::: INPUT DATA :::
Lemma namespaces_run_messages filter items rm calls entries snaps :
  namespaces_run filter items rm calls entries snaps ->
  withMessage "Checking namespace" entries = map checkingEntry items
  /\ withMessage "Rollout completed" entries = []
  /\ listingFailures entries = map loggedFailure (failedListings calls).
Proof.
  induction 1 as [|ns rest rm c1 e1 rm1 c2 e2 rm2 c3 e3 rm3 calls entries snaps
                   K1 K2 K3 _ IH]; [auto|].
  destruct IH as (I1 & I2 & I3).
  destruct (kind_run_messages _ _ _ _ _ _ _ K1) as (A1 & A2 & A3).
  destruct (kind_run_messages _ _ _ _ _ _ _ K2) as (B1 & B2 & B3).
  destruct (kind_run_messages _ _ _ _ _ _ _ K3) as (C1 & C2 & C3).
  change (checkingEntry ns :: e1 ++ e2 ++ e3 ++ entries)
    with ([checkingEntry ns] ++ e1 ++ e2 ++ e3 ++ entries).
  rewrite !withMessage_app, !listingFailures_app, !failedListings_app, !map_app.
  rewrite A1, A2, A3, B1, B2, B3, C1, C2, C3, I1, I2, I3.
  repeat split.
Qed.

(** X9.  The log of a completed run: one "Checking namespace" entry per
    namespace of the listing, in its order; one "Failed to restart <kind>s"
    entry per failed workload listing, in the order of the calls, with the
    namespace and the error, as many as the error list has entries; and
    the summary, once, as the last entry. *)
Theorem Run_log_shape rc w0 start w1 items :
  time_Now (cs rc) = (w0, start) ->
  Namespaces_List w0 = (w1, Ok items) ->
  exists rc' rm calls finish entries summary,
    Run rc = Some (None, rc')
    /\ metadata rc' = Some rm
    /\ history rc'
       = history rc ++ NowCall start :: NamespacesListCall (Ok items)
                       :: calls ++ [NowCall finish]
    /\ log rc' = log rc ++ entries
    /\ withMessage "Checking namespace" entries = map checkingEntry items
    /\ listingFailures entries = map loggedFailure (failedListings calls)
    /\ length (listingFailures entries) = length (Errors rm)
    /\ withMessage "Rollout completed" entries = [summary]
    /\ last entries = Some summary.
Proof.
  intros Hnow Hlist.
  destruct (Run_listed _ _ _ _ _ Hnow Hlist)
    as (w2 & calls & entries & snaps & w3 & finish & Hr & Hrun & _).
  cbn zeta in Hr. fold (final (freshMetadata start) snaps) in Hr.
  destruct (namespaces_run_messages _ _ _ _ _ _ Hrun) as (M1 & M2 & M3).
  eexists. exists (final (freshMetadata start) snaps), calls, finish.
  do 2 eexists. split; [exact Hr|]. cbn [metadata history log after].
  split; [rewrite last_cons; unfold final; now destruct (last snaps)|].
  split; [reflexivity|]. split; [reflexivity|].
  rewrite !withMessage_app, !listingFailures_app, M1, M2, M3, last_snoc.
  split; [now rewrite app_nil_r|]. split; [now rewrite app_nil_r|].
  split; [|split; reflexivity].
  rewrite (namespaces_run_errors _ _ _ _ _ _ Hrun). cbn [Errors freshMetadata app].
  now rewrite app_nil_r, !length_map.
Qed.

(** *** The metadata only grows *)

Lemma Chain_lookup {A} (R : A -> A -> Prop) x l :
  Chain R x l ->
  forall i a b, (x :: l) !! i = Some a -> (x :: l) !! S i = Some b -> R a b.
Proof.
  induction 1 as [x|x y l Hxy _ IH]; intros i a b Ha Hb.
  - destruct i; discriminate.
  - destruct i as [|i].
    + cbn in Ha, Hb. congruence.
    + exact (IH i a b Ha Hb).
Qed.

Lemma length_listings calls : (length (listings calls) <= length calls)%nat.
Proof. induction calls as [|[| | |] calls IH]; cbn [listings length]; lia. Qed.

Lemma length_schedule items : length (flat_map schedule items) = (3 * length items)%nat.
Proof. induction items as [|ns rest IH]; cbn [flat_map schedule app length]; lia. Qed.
:::
::: INPUT DATA :::
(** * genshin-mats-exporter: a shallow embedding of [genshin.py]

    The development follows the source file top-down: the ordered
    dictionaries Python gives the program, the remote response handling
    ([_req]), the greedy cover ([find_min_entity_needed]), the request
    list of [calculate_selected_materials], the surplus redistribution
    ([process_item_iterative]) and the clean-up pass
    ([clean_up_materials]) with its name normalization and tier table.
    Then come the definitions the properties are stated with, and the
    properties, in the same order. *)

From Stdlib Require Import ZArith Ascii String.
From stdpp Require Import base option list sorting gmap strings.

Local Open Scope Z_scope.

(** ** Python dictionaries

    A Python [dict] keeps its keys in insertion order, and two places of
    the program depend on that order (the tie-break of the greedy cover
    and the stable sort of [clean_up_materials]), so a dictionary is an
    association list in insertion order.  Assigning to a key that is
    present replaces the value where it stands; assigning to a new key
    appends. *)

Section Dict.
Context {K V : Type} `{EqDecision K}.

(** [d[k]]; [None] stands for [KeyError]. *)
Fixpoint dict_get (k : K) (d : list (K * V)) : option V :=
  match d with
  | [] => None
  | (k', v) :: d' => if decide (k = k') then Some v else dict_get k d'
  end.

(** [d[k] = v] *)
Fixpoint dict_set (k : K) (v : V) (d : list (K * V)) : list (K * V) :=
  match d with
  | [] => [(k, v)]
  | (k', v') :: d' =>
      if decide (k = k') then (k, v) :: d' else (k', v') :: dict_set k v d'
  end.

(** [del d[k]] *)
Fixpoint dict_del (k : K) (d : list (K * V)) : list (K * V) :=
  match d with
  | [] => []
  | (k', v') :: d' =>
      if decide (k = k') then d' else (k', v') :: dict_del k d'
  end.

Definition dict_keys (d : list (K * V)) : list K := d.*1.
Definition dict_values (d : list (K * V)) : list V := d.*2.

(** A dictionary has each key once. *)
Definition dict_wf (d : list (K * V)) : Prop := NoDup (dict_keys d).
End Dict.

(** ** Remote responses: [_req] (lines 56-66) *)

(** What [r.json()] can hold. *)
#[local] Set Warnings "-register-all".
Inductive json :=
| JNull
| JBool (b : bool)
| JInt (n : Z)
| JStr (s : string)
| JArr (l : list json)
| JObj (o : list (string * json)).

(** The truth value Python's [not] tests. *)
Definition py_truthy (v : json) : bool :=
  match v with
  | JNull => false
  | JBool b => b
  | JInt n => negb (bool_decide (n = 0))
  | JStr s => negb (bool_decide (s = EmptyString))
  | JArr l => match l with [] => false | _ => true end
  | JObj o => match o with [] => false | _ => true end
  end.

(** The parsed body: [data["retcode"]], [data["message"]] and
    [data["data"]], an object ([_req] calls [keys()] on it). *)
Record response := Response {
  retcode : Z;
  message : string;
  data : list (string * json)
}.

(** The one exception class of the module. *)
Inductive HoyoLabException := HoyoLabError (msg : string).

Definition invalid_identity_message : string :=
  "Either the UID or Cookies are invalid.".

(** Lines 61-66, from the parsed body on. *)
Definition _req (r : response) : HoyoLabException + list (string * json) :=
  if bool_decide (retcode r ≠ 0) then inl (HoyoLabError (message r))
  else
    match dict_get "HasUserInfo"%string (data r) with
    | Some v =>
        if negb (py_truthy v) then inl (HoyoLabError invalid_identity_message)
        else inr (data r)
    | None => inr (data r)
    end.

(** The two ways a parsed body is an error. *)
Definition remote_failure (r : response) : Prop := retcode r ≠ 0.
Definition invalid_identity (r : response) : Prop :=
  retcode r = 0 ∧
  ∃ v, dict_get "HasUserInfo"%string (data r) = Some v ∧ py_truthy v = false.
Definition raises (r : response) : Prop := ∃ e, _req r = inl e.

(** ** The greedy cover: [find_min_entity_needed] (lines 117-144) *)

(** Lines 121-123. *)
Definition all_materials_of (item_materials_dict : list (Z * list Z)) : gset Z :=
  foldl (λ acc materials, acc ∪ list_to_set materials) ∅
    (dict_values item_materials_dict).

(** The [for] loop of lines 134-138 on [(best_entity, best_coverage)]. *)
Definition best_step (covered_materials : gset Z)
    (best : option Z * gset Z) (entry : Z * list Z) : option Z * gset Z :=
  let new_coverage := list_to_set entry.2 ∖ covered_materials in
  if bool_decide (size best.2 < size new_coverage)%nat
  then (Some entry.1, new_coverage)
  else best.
:::
::: INPUT DATA :::
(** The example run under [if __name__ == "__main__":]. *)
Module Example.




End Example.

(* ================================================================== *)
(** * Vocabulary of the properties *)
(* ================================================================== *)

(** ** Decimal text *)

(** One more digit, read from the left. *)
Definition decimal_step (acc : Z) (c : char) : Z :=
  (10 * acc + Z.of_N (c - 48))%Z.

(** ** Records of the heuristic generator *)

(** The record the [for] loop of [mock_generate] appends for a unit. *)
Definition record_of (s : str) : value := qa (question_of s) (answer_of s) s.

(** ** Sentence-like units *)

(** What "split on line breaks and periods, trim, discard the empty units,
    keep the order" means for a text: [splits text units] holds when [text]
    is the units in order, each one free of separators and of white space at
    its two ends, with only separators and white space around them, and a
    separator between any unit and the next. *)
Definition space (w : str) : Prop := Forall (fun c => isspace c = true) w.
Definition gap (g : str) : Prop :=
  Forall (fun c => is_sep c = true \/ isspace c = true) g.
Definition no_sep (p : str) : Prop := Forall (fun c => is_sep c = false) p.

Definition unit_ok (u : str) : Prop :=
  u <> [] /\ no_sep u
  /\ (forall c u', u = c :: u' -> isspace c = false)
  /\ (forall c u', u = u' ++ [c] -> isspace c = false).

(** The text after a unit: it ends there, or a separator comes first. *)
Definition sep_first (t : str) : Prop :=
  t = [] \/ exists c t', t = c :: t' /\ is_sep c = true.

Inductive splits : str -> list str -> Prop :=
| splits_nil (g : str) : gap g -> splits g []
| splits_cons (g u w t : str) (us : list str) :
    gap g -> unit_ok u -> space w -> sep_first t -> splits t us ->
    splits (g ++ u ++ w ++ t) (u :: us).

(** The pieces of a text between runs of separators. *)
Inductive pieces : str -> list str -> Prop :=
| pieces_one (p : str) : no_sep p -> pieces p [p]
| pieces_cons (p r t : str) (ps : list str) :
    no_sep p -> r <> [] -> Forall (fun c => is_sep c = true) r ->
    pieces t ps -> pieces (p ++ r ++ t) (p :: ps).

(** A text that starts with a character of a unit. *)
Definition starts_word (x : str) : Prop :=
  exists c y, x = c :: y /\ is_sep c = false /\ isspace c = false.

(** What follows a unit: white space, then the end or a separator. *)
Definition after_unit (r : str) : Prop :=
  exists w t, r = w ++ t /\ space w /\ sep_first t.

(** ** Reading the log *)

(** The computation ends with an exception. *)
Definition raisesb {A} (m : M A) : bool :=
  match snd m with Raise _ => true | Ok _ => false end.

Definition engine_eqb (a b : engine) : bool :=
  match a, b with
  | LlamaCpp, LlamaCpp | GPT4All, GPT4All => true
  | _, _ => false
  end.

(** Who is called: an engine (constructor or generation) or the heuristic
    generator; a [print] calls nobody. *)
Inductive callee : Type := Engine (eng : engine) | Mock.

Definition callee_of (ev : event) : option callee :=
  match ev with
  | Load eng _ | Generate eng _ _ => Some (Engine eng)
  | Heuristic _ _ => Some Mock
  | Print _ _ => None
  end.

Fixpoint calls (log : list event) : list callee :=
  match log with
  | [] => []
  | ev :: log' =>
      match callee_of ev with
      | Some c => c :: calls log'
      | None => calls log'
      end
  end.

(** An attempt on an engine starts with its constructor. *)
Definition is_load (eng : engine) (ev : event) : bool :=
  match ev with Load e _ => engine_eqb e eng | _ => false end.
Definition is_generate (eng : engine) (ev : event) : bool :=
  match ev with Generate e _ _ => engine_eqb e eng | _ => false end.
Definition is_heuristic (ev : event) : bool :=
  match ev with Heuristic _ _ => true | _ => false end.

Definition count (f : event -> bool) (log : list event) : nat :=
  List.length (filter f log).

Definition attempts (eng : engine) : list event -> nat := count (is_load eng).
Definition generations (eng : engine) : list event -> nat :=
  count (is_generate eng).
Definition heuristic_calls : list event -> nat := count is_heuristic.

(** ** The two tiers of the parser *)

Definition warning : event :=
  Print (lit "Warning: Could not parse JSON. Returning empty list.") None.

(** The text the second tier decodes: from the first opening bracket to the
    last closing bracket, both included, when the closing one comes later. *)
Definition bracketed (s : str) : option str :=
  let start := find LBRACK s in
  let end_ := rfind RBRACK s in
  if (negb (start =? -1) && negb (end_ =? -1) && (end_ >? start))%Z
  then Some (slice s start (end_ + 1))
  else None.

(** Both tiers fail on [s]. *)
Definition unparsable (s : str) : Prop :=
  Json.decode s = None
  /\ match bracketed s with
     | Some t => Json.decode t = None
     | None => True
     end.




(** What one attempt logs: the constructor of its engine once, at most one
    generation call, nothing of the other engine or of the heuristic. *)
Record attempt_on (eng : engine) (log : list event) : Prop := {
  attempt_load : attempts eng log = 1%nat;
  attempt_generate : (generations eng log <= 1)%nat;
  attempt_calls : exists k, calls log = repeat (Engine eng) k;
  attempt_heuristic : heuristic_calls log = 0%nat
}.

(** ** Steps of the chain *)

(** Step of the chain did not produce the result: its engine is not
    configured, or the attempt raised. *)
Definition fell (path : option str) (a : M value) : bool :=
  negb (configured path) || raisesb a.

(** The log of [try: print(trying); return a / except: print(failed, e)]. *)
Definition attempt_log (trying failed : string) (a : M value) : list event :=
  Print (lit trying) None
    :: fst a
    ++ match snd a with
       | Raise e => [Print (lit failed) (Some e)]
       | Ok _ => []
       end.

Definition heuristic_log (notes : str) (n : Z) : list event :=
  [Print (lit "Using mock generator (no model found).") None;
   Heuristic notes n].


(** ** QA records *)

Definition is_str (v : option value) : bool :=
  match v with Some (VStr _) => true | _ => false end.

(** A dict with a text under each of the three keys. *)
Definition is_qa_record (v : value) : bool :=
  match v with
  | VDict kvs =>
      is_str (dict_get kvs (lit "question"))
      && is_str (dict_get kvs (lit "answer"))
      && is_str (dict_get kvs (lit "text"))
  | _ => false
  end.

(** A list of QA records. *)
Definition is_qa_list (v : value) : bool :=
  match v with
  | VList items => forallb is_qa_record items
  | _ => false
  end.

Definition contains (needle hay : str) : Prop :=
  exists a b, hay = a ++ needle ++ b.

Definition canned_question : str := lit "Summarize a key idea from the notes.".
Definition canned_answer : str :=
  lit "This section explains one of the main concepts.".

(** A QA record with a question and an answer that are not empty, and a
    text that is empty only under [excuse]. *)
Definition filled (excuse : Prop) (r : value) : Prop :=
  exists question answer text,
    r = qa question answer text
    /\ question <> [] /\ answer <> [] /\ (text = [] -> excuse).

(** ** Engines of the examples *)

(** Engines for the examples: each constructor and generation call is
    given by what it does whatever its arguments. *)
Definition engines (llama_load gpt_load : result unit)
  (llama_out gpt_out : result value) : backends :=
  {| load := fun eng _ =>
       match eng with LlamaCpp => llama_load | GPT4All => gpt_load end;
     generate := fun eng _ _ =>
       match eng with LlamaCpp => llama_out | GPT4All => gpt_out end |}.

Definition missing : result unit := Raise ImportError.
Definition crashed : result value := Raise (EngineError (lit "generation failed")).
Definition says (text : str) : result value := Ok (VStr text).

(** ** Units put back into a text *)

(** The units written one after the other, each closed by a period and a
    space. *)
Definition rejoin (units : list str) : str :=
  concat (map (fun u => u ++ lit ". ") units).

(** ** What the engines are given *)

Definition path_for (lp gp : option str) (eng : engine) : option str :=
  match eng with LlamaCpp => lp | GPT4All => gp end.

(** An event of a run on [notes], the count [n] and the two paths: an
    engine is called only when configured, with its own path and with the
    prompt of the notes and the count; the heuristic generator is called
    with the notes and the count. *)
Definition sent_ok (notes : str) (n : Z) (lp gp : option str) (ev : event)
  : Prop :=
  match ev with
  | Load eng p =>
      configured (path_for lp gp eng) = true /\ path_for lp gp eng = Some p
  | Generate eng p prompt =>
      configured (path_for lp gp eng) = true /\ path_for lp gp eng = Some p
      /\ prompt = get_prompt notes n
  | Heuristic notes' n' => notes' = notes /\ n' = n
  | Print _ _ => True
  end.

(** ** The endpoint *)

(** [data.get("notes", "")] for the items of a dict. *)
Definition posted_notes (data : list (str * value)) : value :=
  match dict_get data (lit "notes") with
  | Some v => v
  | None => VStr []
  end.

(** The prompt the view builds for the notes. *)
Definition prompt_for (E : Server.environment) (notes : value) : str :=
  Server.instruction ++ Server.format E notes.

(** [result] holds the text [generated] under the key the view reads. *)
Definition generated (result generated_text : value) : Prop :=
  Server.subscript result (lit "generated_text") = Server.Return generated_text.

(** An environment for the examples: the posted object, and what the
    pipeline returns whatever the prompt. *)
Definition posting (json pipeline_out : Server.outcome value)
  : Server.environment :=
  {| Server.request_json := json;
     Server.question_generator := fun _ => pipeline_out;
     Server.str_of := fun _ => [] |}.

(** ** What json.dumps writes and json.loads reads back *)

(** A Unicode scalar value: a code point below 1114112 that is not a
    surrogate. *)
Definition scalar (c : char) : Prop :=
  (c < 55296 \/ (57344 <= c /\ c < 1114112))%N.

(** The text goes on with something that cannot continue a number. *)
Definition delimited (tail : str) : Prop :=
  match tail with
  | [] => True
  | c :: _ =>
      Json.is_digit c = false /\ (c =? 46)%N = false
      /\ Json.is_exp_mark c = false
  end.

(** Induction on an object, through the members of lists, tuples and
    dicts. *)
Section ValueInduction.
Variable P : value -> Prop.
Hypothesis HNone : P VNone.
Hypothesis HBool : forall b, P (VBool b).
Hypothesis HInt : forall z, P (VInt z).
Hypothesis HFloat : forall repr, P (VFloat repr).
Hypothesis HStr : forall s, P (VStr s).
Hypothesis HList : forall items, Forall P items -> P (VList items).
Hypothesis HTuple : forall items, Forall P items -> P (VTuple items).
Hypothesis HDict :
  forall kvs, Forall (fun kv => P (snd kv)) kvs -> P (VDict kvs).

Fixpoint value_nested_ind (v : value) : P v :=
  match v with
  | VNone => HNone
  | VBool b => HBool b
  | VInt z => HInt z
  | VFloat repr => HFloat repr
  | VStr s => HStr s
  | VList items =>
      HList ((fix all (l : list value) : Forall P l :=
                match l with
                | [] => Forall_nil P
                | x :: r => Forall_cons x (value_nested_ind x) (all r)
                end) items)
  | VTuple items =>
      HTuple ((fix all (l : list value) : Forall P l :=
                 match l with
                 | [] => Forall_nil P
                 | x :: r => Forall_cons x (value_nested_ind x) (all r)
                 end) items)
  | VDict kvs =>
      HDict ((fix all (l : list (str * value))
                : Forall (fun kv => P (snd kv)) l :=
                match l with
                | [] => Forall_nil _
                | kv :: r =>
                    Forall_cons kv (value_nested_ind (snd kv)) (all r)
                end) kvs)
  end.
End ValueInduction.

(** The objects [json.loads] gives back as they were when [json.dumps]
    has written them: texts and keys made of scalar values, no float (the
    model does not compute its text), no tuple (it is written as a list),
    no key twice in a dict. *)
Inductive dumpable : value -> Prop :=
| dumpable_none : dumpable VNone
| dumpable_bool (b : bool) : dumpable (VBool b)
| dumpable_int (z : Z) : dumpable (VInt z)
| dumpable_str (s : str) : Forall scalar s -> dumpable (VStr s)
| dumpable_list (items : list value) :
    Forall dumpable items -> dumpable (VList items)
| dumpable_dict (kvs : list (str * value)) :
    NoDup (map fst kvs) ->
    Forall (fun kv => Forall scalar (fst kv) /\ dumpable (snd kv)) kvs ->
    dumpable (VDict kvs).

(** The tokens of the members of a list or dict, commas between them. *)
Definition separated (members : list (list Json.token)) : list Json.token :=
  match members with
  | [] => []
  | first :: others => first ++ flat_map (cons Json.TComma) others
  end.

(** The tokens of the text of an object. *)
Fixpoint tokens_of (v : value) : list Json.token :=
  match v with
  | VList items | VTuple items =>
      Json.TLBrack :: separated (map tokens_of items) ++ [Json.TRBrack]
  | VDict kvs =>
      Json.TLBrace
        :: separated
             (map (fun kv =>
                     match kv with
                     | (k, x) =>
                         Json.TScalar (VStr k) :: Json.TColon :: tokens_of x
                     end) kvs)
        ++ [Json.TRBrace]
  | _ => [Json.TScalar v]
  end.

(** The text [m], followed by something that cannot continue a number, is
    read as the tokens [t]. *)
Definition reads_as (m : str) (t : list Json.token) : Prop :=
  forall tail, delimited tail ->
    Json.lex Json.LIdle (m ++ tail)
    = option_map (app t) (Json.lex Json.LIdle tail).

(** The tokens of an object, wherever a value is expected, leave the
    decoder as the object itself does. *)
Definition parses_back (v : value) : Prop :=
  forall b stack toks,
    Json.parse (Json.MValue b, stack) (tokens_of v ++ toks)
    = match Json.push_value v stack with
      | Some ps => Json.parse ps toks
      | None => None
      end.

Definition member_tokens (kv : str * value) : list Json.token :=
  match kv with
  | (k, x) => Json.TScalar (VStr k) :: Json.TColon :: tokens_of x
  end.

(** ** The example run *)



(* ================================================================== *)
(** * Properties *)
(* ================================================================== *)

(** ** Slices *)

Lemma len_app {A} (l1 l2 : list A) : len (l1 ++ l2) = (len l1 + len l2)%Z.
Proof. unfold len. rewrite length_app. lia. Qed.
:::
**TRY IT**
In the listing above, find the line holding "namespace and the" and the line holding "split; [|split; reflexivity].", then output those two lines and every line between them exactly.

**TASK RESPONSE**
    namespace and the error, as many as the error list has entries; and
    the summary, once, as the last entry. *)
Theorem Run_log_shape rc w0 start w1 items :
  time_Now (cs rc) = (w0, start) ->
  Namespaces_List w0 = (w1, Ok items) ->
  exists rc' rm calls finish entries summary,
    Run rc = Some (None, rc')
    /\ metadata rc' = Some rm
    /\ history rc'
       = history rc ++ NowCall start :: NamespacesListCall (Ok items)
                       :: calls ++ [NowCall finish]
    /\ log rc' = log rc ++ entries
    /\ withMessage "Checking namespace" entries = map checkingEntry items
    /\ listingFailures entries = map loggedFailure (failedListings calls)
    /\ length (listingFailures entries) = length (Errors rm)
    /\ withMessage "Rollout completed" entries = [summary]
    /\ last entries = Some summary.
Proof.
  intros Hnow Hlist.
  destruct (Run_listed _ _ _ _ _ Hnow Hlist)
    as (w2 & calls & entries & snaps & w3 & finish & Hr & Hrun & _).
  cbn zeta in Hr. fold (final (freshMetadata start) snaps) in Hr.
  destruct (namespaces_run_messages _ _ _ _ _ _ Hrun) as (M1 & M2 & M3).
  eexists. exists (final (freshMetadata start) snaps), calls, finish.
  do 2 eexists. split; [exact Hr|]. cbn [metadata history log after].
  split; [rewrite last_cons; unfold final; now destruct (last snaps)|].
  split; [reflexivity|]. split; [reflexivity|].
  rewrite !withMessage_app, !listingFailures_app, M1, M2, M3, last_snoc.
  split; [now rewrite app_nil_r|]. split; [now rewrite app_nil_r|].
  split; [|split; reflexivity].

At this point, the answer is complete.